[Stored items]
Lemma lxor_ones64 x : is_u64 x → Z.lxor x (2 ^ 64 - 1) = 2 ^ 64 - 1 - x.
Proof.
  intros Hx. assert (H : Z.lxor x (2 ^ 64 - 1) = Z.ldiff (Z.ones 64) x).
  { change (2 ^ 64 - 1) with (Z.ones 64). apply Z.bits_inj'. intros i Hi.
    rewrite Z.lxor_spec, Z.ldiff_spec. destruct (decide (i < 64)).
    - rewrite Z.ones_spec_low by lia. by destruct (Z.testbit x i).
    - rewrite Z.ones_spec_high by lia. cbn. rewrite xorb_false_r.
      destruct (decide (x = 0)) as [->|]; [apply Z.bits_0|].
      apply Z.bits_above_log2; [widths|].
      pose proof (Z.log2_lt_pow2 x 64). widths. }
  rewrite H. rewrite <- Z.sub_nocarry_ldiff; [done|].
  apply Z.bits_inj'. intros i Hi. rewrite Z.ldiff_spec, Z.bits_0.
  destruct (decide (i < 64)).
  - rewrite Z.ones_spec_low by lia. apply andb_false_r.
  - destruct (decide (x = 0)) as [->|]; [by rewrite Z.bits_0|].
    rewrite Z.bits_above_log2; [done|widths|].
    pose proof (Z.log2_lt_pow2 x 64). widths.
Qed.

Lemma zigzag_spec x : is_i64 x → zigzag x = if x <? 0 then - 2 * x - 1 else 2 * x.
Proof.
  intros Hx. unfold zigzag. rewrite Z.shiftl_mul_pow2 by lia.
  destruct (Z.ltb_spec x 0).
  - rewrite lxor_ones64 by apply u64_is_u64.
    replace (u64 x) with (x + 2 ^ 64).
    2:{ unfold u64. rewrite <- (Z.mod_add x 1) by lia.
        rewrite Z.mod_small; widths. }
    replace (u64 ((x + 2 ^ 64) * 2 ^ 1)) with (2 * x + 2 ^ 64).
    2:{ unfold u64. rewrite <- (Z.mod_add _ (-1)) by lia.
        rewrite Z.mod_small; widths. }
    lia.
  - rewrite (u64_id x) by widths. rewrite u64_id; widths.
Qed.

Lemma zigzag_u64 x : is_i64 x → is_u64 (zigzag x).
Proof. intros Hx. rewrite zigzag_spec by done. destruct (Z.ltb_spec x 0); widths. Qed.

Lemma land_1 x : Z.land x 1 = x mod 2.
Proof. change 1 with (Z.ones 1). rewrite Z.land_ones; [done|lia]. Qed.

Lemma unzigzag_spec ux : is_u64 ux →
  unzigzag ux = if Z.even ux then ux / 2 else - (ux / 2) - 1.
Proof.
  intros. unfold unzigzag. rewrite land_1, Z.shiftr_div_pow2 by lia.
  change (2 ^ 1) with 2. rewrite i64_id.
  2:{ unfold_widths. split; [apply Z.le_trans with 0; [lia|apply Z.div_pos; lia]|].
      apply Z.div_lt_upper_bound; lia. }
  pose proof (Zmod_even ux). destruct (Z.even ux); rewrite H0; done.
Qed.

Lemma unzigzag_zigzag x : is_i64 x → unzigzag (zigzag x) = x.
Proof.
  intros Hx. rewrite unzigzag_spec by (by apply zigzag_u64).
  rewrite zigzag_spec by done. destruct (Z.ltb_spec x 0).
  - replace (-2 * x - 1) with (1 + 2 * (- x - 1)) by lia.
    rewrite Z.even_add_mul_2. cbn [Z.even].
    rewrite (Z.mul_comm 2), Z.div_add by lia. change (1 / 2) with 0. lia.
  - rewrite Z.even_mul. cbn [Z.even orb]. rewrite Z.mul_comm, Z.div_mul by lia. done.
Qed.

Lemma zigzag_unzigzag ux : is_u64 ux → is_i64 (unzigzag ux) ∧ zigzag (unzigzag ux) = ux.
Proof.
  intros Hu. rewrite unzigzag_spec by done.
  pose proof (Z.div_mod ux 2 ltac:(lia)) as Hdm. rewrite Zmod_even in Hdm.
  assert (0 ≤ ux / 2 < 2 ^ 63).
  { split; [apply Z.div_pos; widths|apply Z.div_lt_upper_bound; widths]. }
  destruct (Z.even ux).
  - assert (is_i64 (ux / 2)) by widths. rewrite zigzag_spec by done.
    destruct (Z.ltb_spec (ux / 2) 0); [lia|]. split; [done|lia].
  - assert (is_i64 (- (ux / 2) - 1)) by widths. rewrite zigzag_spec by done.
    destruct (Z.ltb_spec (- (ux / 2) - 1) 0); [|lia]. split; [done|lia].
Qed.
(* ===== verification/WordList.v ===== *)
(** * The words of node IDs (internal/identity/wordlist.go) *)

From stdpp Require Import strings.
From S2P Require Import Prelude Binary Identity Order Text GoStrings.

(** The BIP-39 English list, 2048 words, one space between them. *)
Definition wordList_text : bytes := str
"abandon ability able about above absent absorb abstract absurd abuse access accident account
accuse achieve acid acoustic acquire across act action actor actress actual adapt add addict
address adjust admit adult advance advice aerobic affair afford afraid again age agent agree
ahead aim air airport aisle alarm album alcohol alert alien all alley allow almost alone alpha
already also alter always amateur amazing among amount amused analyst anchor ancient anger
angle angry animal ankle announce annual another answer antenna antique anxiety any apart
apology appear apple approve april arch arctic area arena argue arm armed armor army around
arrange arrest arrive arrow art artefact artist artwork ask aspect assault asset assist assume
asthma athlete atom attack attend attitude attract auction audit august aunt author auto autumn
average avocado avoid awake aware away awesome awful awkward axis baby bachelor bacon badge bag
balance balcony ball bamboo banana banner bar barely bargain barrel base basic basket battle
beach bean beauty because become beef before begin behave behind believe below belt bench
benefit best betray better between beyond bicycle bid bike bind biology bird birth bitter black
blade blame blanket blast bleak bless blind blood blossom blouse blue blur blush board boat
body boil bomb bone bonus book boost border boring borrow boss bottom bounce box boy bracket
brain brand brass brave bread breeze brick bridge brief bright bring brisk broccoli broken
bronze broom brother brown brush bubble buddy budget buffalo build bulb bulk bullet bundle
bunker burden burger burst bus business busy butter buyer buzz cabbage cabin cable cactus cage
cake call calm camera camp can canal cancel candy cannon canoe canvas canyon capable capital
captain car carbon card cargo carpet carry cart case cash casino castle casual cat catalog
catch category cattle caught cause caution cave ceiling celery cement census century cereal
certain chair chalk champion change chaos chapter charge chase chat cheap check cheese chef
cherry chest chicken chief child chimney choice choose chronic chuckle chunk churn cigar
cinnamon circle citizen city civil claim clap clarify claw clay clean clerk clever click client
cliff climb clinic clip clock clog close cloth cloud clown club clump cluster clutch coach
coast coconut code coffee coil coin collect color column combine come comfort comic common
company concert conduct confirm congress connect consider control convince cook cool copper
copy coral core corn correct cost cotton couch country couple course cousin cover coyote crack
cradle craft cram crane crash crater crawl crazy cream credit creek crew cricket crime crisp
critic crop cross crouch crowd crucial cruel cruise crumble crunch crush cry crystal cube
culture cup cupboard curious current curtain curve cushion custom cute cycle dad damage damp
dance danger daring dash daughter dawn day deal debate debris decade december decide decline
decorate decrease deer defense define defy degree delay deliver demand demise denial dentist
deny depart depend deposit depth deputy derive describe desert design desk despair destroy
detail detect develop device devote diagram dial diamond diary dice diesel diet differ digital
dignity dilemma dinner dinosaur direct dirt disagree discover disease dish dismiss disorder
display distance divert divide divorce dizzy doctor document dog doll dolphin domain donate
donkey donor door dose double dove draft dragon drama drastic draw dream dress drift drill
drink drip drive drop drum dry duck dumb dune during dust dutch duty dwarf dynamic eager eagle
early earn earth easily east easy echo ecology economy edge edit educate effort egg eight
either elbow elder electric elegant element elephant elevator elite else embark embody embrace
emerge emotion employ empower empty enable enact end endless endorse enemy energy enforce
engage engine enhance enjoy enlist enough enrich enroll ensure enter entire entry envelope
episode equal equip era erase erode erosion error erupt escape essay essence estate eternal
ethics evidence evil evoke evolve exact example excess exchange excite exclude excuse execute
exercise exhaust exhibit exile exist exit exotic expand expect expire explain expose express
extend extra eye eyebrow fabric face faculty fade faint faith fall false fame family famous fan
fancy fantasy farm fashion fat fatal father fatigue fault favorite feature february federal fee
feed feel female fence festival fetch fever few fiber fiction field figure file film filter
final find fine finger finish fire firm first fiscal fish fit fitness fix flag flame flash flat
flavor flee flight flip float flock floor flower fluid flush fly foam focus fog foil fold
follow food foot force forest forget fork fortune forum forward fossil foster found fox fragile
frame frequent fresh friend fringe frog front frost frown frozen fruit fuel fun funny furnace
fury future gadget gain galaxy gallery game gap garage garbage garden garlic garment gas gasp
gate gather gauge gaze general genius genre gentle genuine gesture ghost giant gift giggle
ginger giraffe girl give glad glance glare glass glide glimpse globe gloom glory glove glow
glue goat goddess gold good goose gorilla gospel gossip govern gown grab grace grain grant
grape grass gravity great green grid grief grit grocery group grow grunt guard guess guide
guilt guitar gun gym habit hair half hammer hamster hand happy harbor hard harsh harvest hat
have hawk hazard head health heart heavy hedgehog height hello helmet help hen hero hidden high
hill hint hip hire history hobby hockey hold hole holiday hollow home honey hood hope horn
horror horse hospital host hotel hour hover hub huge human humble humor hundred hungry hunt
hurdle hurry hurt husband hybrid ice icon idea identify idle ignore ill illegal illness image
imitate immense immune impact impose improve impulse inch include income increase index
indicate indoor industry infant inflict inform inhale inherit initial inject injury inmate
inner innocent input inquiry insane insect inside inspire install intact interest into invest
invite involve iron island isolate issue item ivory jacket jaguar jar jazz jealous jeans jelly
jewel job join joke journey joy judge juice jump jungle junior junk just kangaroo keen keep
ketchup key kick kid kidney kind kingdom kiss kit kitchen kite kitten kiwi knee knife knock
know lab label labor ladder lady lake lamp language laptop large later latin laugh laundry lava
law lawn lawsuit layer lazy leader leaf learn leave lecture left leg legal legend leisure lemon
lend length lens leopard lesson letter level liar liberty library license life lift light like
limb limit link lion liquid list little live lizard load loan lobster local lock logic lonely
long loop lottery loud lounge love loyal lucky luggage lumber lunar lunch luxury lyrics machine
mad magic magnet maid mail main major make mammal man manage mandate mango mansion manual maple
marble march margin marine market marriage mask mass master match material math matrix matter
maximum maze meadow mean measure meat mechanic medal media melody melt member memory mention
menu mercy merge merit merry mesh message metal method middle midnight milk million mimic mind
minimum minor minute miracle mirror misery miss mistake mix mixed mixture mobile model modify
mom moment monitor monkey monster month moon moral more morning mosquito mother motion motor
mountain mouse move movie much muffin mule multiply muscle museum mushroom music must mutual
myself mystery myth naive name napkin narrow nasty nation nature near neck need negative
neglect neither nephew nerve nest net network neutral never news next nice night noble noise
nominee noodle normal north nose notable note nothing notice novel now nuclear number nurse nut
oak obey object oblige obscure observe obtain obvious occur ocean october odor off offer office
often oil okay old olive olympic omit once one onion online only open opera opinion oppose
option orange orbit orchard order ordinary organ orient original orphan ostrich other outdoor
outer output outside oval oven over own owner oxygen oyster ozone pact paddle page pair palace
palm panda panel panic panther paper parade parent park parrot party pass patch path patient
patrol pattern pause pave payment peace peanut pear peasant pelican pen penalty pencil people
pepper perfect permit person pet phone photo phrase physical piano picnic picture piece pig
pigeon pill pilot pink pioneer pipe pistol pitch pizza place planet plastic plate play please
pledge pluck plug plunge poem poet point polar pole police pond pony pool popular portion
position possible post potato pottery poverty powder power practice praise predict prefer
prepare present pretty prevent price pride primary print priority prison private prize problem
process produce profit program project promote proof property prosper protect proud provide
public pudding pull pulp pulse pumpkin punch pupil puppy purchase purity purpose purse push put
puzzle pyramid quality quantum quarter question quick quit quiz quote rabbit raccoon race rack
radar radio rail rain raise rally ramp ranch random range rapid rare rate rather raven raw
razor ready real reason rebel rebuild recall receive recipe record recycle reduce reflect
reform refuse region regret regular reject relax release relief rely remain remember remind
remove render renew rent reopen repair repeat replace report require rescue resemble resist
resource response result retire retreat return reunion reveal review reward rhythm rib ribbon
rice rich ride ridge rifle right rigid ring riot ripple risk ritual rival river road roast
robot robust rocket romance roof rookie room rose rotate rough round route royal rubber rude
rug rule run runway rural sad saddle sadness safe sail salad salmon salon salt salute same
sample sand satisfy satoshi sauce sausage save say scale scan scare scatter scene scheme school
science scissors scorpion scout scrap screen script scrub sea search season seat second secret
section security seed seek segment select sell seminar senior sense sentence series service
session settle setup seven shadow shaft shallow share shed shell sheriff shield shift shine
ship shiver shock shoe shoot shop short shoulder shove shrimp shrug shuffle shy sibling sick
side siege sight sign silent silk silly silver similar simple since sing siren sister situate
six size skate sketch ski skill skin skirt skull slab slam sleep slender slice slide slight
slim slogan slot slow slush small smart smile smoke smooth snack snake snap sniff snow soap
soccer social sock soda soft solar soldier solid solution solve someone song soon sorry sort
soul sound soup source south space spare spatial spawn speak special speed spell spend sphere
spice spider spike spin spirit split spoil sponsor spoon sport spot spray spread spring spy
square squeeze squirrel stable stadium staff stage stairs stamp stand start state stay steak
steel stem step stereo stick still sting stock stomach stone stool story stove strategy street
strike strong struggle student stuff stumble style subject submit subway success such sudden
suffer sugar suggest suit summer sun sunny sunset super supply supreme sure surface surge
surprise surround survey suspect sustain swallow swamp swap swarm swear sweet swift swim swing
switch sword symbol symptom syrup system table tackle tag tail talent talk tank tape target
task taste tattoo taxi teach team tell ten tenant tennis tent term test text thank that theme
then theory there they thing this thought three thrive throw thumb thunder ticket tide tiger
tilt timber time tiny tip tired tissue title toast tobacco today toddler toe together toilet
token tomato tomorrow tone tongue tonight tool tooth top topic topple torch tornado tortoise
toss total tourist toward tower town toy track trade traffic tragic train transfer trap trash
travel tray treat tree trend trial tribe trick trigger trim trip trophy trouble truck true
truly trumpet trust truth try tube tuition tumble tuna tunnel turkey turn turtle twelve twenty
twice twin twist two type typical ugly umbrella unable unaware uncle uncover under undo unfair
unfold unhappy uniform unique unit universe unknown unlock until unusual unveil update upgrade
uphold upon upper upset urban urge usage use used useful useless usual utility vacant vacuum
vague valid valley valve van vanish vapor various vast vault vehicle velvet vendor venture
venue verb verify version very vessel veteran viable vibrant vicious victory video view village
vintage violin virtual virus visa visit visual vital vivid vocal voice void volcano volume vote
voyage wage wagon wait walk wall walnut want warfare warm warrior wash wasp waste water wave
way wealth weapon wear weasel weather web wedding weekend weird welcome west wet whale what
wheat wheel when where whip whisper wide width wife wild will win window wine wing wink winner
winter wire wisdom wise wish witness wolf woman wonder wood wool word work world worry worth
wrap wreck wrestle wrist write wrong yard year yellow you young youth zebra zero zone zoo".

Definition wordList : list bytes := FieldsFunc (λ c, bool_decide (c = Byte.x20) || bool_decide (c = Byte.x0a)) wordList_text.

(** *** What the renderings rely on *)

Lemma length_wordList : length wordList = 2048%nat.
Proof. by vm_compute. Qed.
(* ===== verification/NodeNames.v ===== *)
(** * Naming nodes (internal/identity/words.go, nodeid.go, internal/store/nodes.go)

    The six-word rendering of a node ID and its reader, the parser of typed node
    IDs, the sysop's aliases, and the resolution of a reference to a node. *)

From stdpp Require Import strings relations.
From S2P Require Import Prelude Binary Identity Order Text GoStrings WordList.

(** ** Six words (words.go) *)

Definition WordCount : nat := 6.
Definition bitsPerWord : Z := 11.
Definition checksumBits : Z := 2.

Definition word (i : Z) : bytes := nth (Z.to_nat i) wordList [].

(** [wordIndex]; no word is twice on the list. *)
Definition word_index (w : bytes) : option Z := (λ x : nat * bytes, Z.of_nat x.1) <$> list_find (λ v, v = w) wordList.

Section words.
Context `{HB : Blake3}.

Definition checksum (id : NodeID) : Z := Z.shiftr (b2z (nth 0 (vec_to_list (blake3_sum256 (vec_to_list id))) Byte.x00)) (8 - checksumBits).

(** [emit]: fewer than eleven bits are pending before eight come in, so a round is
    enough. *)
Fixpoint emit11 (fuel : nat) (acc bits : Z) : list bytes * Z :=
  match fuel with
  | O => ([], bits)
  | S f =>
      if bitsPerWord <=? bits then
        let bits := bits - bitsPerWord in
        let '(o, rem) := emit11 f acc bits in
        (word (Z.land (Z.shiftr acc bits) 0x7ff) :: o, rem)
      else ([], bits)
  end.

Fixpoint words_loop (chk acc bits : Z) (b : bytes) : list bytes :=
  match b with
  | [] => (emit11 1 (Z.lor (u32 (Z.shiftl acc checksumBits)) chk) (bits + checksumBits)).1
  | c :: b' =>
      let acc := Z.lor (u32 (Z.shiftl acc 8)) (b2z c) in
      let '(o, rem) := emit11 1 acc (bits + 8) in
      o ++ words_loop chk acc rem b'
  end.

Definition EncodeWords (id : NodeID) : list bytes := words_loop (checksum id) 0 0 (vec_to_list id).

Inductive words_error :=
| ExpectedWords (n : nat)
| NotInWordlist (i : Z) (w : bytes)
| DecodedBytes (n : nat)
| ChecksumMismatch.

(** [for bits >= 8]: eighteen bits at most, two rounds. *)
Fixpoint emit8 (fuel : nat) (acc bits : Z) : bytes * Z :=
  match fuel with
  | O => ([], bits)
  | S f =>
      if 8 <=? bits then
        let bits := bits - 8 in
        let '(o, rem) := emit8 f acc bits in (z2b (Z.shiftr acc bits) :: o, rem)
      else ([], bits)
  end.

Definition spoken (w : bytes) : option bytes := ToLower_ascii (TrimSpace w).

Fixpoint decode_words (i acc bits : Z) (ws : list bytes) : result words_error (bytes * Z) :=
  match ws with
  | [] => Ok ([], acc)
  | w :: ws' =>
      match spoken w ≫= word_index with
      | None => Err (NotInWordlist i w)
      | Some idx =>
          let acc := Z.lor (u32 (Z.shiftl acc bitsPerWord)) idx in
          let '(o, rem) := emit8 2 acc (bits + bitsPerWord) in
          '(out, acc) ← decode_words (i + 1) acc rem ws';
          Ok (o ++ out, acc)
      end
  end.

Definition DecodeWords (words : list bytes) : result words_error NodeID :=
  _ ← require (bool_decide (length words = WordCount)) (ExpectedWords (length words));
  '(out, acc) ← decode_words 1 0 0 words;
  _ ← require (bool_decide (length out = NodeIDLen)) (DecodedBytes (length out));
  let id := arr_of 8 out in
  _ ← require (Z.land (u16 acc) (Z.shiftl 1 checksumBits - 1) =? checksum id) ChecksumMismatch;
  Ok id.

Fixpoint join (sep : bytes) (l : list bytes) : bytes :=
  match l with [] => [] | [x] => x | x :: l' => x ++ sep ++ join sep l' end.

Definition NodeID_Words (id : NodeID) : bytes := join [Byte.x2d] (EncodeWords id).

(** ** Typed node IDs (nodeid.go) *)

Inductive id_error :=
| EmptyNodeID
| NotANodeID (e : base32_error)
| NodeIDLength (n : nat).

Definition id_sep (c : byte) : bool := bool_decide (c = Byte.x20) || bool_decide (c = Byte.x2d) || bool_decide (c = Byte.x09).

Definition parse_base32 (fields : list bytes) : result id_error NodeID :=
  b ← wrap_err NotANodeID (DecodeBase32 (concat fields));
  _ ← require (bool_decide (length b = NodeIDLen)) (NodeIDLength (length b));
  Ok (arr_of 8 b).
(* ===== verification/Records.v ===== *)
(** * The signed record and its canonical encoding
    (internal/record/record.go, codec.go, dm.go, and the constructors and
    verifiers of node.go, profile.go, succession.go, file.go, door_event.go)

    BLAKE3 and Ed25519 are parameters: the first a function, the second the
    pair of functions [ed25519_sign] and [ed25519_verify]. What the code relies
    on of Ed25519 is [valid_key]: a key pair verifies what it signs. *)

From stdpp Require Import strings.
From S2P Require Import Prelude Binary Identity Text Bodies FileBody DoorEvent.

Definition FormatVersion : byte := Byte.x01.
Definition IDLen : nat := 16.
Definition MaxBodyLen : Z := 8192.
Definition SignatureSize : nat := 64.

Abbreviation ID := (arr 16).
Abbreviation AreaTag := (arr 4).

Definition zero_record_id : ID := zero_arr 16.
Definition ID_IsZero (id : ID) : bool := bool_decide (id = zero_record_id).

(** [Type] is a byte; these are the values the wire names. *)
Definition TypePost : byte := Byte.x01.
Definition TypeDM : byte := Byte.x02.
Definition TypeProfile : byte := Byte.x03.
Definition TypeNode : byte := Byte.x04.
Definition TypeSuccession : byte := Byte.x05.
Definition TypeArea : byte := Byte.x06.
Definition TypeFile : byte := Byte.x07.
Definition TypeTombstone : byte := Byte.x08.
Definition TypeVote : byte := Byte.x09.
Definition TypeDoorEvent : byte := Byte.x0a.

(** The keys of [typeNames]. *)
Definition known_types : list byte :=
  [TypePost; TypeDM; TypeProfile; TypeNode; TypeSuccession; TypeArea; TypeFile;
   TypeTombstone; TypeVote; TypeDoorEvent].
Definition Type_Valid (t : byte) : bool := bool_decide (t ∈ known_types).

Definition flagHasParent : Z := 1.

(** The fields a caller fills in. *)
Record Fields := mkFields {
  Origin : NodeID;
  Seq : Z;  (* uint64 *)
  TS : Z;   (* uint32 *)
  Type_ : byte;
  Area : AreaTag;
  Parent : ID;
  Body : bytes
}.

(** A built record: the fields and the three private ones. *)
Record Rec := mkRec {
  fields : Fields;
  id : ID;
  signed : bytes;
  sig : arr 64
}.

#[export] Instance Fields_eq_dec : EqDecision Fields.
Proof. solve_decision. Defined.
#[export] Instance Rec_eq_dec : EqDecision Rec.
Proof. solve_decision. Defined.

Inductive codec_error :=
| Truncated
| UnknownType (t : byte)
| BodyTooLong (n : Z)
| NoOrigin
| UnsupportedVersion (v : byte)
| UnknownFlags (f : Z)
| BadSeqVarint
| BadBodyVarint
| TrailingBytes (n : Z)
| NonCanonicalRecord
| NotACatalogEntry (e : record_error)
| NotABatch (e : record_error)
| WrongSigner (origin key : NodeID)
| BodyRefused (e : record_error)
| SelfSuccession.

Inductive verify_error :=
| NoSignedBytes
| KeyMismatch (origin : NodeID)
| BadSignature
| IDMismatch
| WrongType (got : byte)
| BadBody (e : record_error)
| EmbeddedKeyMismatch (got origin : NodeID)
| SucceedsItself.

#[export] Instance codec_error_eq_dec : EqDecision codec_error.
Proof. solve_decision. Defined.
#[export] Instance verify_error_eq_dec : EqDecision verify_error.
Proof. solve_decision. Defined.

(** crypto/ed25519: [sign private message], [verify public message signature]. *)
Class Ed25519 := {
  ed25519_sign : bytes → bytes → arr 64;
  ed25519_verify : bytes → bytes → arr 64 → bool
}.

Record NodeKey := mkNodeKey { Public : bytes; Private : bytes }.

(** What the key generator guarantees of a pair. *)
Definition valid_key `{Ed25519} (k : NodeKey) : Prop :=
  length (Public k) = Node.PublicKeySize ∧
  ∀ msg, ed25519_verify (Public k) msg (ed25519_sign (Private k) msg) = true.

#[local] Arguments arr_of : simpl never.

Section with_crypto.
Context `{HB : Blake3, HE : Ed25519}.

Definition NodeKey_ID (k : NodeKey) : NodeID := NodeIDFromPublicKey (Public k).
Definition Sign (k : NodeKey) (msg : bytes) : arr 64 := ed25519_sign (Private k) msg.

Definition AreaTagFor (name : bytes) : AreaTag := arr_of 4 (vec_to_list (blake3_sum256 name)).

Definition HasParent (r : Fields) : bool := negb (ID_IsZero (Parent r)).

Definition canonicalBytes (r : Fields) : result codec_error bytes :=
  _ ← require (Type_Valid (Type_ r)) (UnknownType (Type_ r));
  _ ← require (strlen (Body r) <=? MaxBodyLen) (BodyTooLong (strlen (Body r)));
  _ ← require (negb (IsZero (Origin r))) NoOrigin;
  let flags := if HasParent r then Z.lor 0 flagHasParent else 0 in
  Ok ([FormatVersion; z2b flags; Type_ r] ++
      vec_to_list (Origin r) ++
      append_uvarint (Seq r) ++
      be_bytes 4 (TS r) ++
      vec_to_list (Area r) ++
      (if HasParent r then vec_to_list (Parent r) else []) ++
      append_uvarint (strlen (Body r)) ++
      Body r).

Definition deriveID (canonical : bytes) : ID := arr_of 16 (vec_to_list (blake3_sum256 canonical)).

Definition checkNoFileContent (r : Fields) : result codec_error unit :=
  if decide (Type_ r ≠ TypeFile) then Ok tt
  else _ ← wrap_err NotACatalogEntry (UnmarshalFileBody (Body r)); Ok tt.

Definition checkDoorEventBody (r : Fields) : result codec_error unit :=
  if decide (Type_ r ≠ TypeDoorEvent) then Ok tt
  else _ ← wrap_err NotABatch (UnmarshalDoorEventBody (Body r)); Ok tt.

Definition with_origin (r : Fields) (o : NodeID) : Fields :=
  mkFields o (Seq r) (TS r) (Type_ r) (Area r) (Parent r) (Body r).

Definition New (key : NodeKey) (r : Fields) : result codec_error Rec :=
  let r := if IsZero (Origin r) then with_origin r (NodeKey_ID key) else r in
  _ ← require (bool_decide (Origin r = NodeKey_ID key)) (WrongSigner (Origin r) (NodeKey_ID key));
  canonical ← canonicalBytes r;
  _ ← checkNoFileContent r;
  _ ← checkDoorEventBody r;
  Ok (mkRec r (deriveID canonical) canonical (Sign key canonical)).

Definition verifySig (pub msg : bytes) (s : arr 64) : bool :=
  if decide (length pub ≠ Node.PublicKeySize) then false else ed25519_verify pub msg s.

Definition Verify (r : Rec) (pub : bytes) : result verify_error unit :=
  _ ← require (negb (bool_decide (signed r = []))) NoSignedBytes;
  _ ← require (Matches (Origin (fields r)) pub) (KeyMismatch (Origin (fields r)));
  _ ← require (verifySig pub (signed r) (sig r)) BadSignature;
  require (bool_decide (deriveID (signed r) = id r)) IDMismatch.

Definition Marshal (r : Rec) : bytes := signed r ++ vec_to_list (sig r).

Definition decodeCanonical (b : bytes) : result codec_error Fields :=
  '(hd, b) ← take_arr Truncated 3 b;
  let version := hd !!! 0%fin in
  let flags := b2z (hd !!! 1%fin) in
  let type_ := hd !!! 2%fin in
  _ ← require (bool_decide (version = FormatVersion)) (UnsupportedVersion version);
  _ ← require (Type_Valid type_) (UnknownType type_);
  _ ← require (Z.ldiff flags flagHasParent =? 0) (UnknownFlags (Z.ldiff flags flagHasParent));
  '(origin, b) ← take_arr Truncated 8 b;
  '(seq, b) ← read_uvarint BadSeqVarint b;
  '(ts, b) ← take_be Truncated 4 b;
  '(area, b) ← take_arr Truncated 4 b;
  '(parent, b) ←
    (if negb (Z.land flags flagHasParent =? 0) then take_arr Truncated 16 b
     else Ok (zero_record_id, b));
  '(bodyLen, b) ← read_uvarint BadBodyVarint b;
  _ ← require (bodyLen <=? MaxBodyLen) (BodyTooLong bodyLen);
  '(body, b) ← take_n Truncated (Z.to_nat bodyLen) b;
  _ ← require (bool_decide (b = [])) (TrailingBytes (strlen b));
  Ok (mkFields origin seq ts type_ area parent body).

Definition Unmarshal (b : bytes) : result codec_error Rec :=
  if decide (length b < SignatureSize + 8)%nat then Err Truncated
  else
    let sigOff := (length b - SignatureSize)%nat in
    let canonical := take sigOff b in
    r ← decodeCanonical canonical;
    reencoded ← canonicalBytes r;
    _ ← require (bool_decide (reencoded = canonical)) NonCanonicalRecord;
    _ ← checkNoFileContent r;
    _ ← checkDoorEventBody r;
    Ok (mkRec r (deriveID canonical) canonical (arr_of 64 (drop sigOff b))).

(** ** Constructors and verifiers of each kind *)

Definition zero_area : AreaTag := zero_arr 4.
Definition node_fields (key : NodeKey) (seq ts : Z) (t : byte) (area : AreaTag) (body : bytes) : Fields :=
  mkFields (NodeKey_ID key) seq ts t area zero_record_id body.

**Task objective**
Would you copy out exactly the lines above that start at the one containing "(Z.to_nat bodyLen) b;" and end at the one containing "Definition Unmarshal (b", inclusive?

**Task solution**
  '(body, b) ← take_n Truncated (Z.to_nat bodyLen) b;
  _ ← require (bool_decide (b = [])) (TrailingBytes (strlen b));
  Ok (mkFields origin seq ts type_ area parent body).

Definition Unmarshal (b : bytes) : result codec_error Rec :=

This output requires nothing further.